Why is Rath Yatra Celebrated?

  • Rath Yatra is organized in Puri, It is believed that every year Lord Jagannath wishes to visit his birthplace Mathura for a few days. To fulfill this desire of his, this Yatra is conducted each year.

About Jagannath temple

  • Jagannath temple is one of the orthodox Hindu temples in India where only hindus or followers of hinduism are allowed.
[Ref: Times of India]


Key Facts for Prelims

SDG Dashboard launched

Union Ministry of Statistics and Programme Implementation (MoSPI) launched India’s first Sustainable Development Goal (SDG) dashboard.
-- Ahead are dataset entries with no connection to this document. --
(* ===== verification/Cli.v ===== *)
(** The client's side of a request: follow.rs and exec.rs of src/crates/barista-cli. An
    operator's command waits for its operation, relays an exec and copies files. *)

From S2P Require Import Prelude Text Proto Journal Events Codec Objects Runtime Ops Executor Reconcile Fleet Service Guest GuestSafety GuestExec Passthrough.
From Stdlib Require Import Ascii.

(** * Following an operation: follow.rs *)

Definition succeeded (op : Operation) : bool := po_state op =? OperationState.to_i32 OperationState.Done.
Definition canceled (op : Operation) : bool := po_state op =? OperationState.to_i32 OperationState.Canceled.

Definition CANCELED_EXIT_CODE : Z := 7.

Definition exit_code_for (reason : ErrorReason.t) : Z :=
  match reason with
  | ErrorReason.CapabilityMissing => 3
  | ErrorReason.ConcurrentOperation => 4
  | ErrorReason.SubstrateUnavailable => 5
  | ErrorReason.InvalidSpec | ErrorReason.TemplateNotFound => 6
  | _ => 1
  end.

Section Follow.
Context {W : Type}.
(** The node's answer about an operation. *)
Context (get_operation : string -> Call W (res Status Operation)).
Context (status_text : Status -> string).

Definition op_reason (op : Operation) : ErrorReason.t := default ErrorReason.Unspecified (reason <$> po_error op).

Definition exit_code (op : Operation) : Z :=
  if succeeded op then 0 else if canceled op then CANCELED_EXIT_CODE else exit_code_for (op_reason op).

Definition is_terminal_state (s : Z) : bool :=
  (s =? OperationState.to_i32 OperationState.Done) || (s =? OperationState.to_i32 OperationState.Failed) ||
  (s =? OperationState.to_i32 OperationState.Canceled).

Definition settled (op_id : string) : Call W (res string (option Operation)) :=
  let@? op := get_operation op_id or status_text in
  pass_back (Ok (if is_terminal_state (po_state op) then Some op else None)).

(** [now] is the time of the latest arrival, [stream] the items to come with their times and
    [closed] when the stream ends, if it does. *)
Fixpoint wait_loop (op_id : string) (timeout deadline now : Z) (stream : list (Z * res Status Event)) (closed : option Z)
    : Call W (res string Operation) :=
  let too_late : Call W (res string Operation) :=
    pass_back (Err ("operation " +:+ op_id +:+ " did not finish within " +:+ pretty (Z.quot timeout 1000) +:+
                    "s; it is still running on the node — `barista events` will show its progress")) in
  if deadline <=? now then too_late
  else
    match stream with
    | [] =>
        match closed with
        | Some at_ =>
            if deadline <? at_ then too_late
            else
              let@? s := settled op_id or id in
              pass_back match s with
                        | Some op => Ok op
                        | None => Err ("the node closed the event stream before " +:+ op_id +:+ " finished")
                        end
        | None => too_late
        end
    | (at_, item) :: stream =>
        if deadline <? at_ then too_late
        else
          match item with
          | Ok event =>
              if bool_decide (ev_op_id event = op_id) then
                let@? s := settled op_id or id in
                match s with
                | Some op => pass_back (Ok op)
                | None => wait_loop op_id timeout deadline at_ stream closed
                end
              else wait_loop op_id timeout deadline at_ stream closed
          | Err e => pass_back (Err ("the event stream failed: " +:+ status_text e))
          end
    end.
  • It was launched on occasion of National Statistics Day (on June 29) which marks birth anniversary of Prof. P C Mahalanobis.

Key facts:

  • SDG dashboard was launched in a bid to effectively track country’s progress on Agenda 2030 adopted by UN
  • It is a unique, searchable platform, which provides data and insights on how India is progressing on SDGs.
  • SDG Dashboard is developed in partnership with United Nation in India, Department for International Development (DFID) India and data intelligence firm Social Cops.
  • It will be India’s official data repository of National Indicator Framework (NIF) on SDGs, which is India’s largest monitoring framework with 306 statistical indicators.
[Ref: The Hindu]


India-assisted IT-biotech park inaugurated in Cote d’Ivoire

  • Mahatma Gandhi Information Technology and Biotechnology Park (MGIT-BP) built with India’s assistance was recently inaugurated at Grand-Bassam in Cote d’Ivoire.
  • MGIT-BP is a dedicated Free Trade Zone (FTZ) for IT and Biotechnology.
  • It is being built with India’s assistance through EXIM Bank Line of Credit (LoC) of $20 million.

Location of Cote d’Ivoire:


  • Cote d’Ivoire or Ivory Coast is a country located on the south coast of West Africa.
  • It borders Guinea and Liberia to the west, Burkina Faso and Mali to the north, Ghana to the east, and the Gulf of Guinea (Atlantic Ocean) to the south.